+0
Hello, teachers!

Would you please tell me if these are everyday expressions, and are there other expressions?

1. This car runs 15 miles a liter (of gas).
2. This car runs 15 miles per liter.
3. This car runs 15 miles on one liter.
4. This car gets 15 miles to the liter.
5. This car gets 15 miles by the liter.

Thank you very much.
Peace!
+0
I like 3 and 4 best, especially 4. I like 5 least; I don't believe I've ever heard that one at all. 1 and 2 are borderline. You can change 'runs' to 'gets' in 1 and 2.

Concerning 5, "by the [quantity]" goes more with this sort of sentence:

Joe loves chocolate milk. He drinks it by the liter.

My neighbor is an avid gardener with a huge piece of property. He uses fertilizer by the ton!
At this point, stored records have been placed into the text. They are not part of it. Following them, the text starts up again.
(** Events due at [now]. *)
Definition due (now : Z) (l : list elem) : list elem := filter (fun e => key e <= now) l.
Definition later (now : Z) (l : list elem) : list elem := filter (fun e => now < key e) l.

Lemma due_later_split now l : due now l ++ later now l ≡ₚ l.
Proof.
  unfold due, later. induction l as [|e l IH]; [done|].
  destruct (decide (key e <= now)).
  - rewrite filter_cons_True, filter_cons_False by (done || lia). simpl. by rewrite IH.
  - rewrite filter_cons_False, filter_cons_True by (done || lia). by rewrite <- Permutation_middle, IH.
Qed.

Lemma due_filter now e l :
  (key e <= now -> due now (e :: l) = e :: due now l /\ later now (e :: l) = later now l) /\
  (now < key e -> due now (e :: l) = due now l /\ later now (e :: l) = e :: later now l).
Proof.
  unfold due, later. split; intros.
  - by rewrite filter_cons_True, filter_cons_False by lia.
  - by rewrite filter_cons_False, filter_cons_True by lia.
Qed.

#[export] Instance due_proper now : Proper (Permutation ==> Permutation) (due now).
Proof. intros l l' H. unfold due. by rewrite H. Qed.

#[export] Instance later_proper now : Proper (Permutation ==> Permutation) (later now).
Proof. intros l l' H. unfold later. by rewrite H. Qed.

(** The queue after dispatching [e]: one due event less, the scheduled ones later. *)
Lemma dispatch_sets now e adds l0 l1 l2 :
  key e <= now -> (forall x, x ∈ adds -> now < key x) ->
  e :: l1 ≡ₚ l0 -> l2 ≡ₚ adds ++ l1 ->
  due now l0 ≡ₚ e :: due now l2 /\ later now l2 ≡ₚ later now l0 ++ adds /\
  (forall x, x ∈ due now l2 -> x ∈ l0).
Proof.
  intros He Ha P1 P2. destruct (due_filter now e l1) as [[D L] _]; [done|].
  assert (due now l2 ≡ₚ due now l1) as D2.
  { rewrite P2. unfold due. rewrite filter_app, (filter_none _ adds); [done|]. intros x Hx%Ha. lia. }
  split_and!.
  - by rewrite <- P1, D, D2.
  - rewrite P2, <- P1, L. unfold later. rewrite filter_app, (filter_all _ adds) by done. apply Permutation_app_comm.
  - intros x. rewrite D2. unfold due. rewrite list_elem_of_filter. intros [_ Hx]. rewrite <- P1. by right.
Qed.

Lemma loop_all now adds fuel q i log cbs :
  eq_ok q -> eq_callbacks q = cbs ->
  (forall e x, x ∈ adds e -> now < key x /\ registered cbs (local_data x)) ->
  (length (due now (h_elems (eq_queue q))) < fuel)%nat ->
  exists q' evs, process_loop (scheduler adds) now fuel q 0 i log = Ret (q', i + zlen evs, log ++ evs) /\
    eq_ok q' /\ StronglySorted (fun a b => key a <= key b) evs /\
    evs ≡ₚ due now (h_elems (eq_queue q)) /\
    h_elems (eq_queue q') ≡ₚ later now (h_elems (eq_queue q)) ++ concat (adds <$> evs).
Proof.
  revert q i log. induction fuel as [|fuel IH]; intros q i log Hq Hc Ha Hf; [lia|].
  destruct (h_elems (eq_queue q)) as [|e rest] eqn:E.
  { exists q, []. rewrite loop_end by eauto. rewrite Z.add_0_r, app_nil_r, E. split_and!; try done; constructor. }
  destruct (decide (now < key e)) as [Hfu|Hdue].
  { exists q, []. rewrite (loop_future _ _ _ _ _ _ _ e rest) by done. rewrite Z.add_0_r, app_nil_r.
    assert (Hall : forall x, x ∈ e :: rest -> now < key x).
    { intros x Hx. rewrite <- E in Hx. pose proof (heap_head_min q e rest x Hq E Hx). lia. }
    unfold due, later. rewrite filter_none, filter_all by (intros x Hx%Hall; lia).
    rewrite E. split_and!; [done|done|constructor|done|by rewrite app_nil_r]. }
  destruct (loop_due (scheduler adds) now fuel q 0 i log e rest Hq E ltac:(lia) ltac:(lia))
    as (q1 & cb & Hq1 & P1 & C1 & Hcb & ->).
  destruct (add_events_ok q1 (adds e) Hq1) as (q2 & E2 & Hq2 & P2 & C2);
    [intros x Hx; rewrite C1, Hc; by eapply Ha|].
  assert (scheduler adds cb q1 (key e) (local_data e) (data e) log = Ret (q2, log ++ [e])) as ->.
  { unfold scheduler. replace (Elem (key e) (data e) (local_data e)) with e by (by destruct e). by rewrite E2. }
  cbn [mbind res_mbind].
  destruct (dispatch_sets now e (adds e) (e :: rest) _ _ ltac:(lia) ltac:(by intros x [? _]%Ha) ltac:(rewrite P1, E; done) P2)
    as (D & L & Hin).
  destruct (IH q2 (i + 1) (log ++ [e]) Hq2 ltac:(congruence) Ha) as (q' & evs & -> & Hq' & Hs & Pe & Pl).
  { rewrite D in Hf. simpl in Hf. lia. }
  exists q', (e :: evs). split_and!; [|done| |by rewrite Pe, D|].
  - f_equal. rewrite <- app_assoc. simpl. f_equal. f_equal. unfold zlen. simpl. lia.
  - constructor; [done|]. apply Forall_forall. intros x. rewrite Pe. intros Hx%Hin.
    rewrite <- E in Hx. exact (heap_head_min q e rest x Hq E Hx).
  - rewrite Pl, L. simpl. by rewrite <- app_assoc.
Qed.

(** ** Properties *)

(** C38: [event_queue_process_events] without a limit on a well-formed queue, with
    callbacks that schedule only events after the time processing started and
    of registered kinds (an event that is already due when it is scheduled
    would be dispatched in the same call): it returns, it
    has dispatched exactly the events that were due, in the order of their
    times, and the queue holds the later events and all newly scheduled
    ones. *)
Theorem event_queue_process_due now adds fuel q log :
  eq_ok q ->
  (forall e x, x ∈ adds e -> now < key x /\ registered (eq_callbacks q) (local_data x)) ->
  (length (due now (h_elems (eq_queue q))) < fuel)%nat ->
  exists q' evs, event_queue_process_events (scheduler adds) now fuel q 0 log = Ret (q', zlen evs, log ++ evs) /\
    eq_ok q' /\ StronglySorted (fun a b => key a <= key b) evs /\
    evs ≡ₚ due now (h_elems (eq_queue q)) /\
    h_elems (eq_queue q') ≡ₚ later now (h_elems (eq_queue q)) ++ concat (adds <$> evs).
Proof. intros Hq Ha Hf. by apply (loop_all now adds fuel q 0 log (eq_callbacks q)). Qed.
Paper is sometimes sold by the ream.
+0
Jandi,

We rarely mix litres and miles. You are mixing English and metric units.

1) This car gets 25 km per litre. - metric

2) [or you will sometimes see the metric expression as X litres per 100 km]
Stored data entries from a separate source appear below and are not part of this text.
Lemma list_pop_ok m l ns :
  list_is m l ns ->
  match ns with
  | [] => zbx_list_pop m l = Ret (m, l, None)
  | (p, d) :: ns => exists l', zbx_list_pop m l = Ret (delete p m, l', Some d) /\ list_is (delete p m) l' ns
  end.
Proof.
  intros [Hc ND Ht]. unfold zbx_list_pop. destruct ns as [|[p d] ns]; simpl in Hc.
  - by rewrite Hc.
  - destruct Hc as (E & Hp & nx & Hm & Hc). rewrite E in *. destruct (Z.eqb_spec p 0) as [|_]; [done|].
    rewrite (list_get_Some _ p _ Hp Hm). cbn [mbind res_mbind it_next it_data l_head]. simpl in ND.
    apply NoDup_cons in ND as [Hni ND]. eexists; split; [done|].
    assert (Hc' : chain (delete p m) nx ns 0).
    { eapply list_chain_frame; [|exact Hc]. intros q Hq. rewrite lookup_delete_ne; [done|]. by intros <-. }
    split; [by case_match|done|]. destruct ns as [|n ns].
    + simpl in Hc. by rewrite Hc.
    + destruct (Z.eqb_spec nx 0) as [->|]; [by destruct Hc as (? & ? & _)|]. simpl. by rewrite Ht.
Qed.

Lemma peek_ok m l ns : list_is m l ns -> zbx_list_peek m l = Ret (snd <$> head ns).
Proof.
  intros [Hc _ _]. unfold zbx_list_peek. destruct ns as [|[p d] ns]; simpl in Hc; [by rewrite Hc|].
  destruct Hc as (E & Hp & nx & Hm & _). rewrite E in *. destruct (Z.eqb_spec p 0) as [|_]; [done|].
  simpl. by rewrite (list_get_Some _ p _ Hp Hm).
Qed.

(** ** Iterators: [d] has been visited, [r] is to come *)

Definition head_addr (ns : list node) : Z := match ns with n :: _ => n.1 | [] => 0 end.

Definition iter_at (i : list_iterator) (d r : list node) : Prop :=
  i_current i = last_addr d /\ i_next i = head_addr r.

Lemma chain_head m a r : chain m a r 0 -> a = head_addr r.
Proof. destruct r; simpl; [done|naive_solver]. Qed.

Lemma list_split m l d n r :
  list_is m l (d ++ n :: r) ->
  n.1 <> 0 /\ exists nx, m !! n.1 = Some (ListItem nx n.2) /\ chain m nx r 0 /\ nx = head_addr r.
Proof.
  intros [(b & _ & (-> & Hb & nx & Hn & Hr))%chain_app _ _]. split; [done|]. exists nx.
  split_and!; [done..|]. by eapply chain_head.
Qed.

Lemma iterator_init_ok m l lp ns : list_is m l ns -> iter_at (zbx_list_iterator_init lp l) [] ns.
Proof. intros [Hc _ _]. split; simpl; [done|]. by eapply chain_head. Qed.

Lemma iterator_next_ok m l i d r :
  list_is m l (d ++ r) -> iter_at i d r ->
  match r with
  | [] => zbx_list_iterator_next m i = Ret (i, FAIL)
  | n :: r => exists i', zbx_list_iterator_next m i = Ret (i', SUCCEED) /\ iter_at i' (d ++ [n]) r
  end.
Proof.
  intros Hl [Hc Hn]. unfold zbx_list_iterator_next. destruct r as [|[p v] r]; simpl in Hn; rewrite Hn; [done|].
  destruct (list_split m l d (p, v) r Hl) as (Hp & nx & Hm & _ & Hnx). simpl in *.
  destruct (Z.eqb_spec p 0) as [|_]; [done|]. simpl. rewrite (list_get_Some _ p _ Hp Hm). simpl.
  eexists; split; [done|]. split; simpl; [by rewrite list_last_addr_snoc|done].
Qed.

Lemma iterator_peek_ok m l i d r :
  list_is m l (d ++ r) -> iter_at i d r -> zbx_list_iterator_peek m i = Ret (snd <$> last d).
Proof.
  intros Hl [Hc _]. unfold zbx_list_iterator_peek. destruct d as [|[p v] d _] using rev_ind.
  - by rewrite Hc.
  - rewrite list_last_addr_snoc in Hc. rewrite Hc, last_snoc. rewrite <- app_assoc in Hl.
    destruct (list_split m l d (p, v) r Hl) as (Hp & nx & Hm & _). simpl in *.
    destruct (Z.eqb_spec p 0) as [|_]; [done|]. simpl. by rewrite (list_get_Some _ p _ Hp Hm).
Qed.

Lemma list_walk_ok fuel m l i d r :
  list_is m l (d ++ r) -> iter_at i d r -> (length r < fuel)%nat -> walk fuel m i = Ret r.*2.
Proof.
  revert i d r. induction fuel as [|fuel IH]; intros i d r Hl Hi Hf; [lia|]. cbn [walk].
  pose proof (iterator_next_ok m l i d r Hl Hi) as Hn. destruct r as [|n r]; [by rewrite Hn|].
  destruct Hn as (i' & -> & Hi'). cbn [mbind res_mbind]. simpl (_ =? _). cbv iota.
  assert (Hl' : list_is m l ((d ++ [n]) ++ r)) by (by rewrite <- app_assoc).
  rewrite (iterator_peek_ok m l i' _ _ Hl' Hi'), last_snoc. cbn [mbind res_mbind fmap option_fmap option_map].
  rewrite (IH i' _ _ Hl' Hi') by (simpl in Hf; lia). done.
Qed.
3) This car gets 25 miles per gallon. - English

Note for [1] and [3] that the numerator and denominator switch places between the two systems.

MountainHiker
Students: Are you brave enough to let our tutors analyse your pronunciation?
Comments  
I have also heard "This car does 15 kms to the liter." being used quite frequently. Is this a correct usage ?
Students: We have free audio pronunciation exercises.
Rahul,

That is quite common. I think it okay. It might be considered informal by some.

More formally, this car is rated at (or gets) 15 km per litre.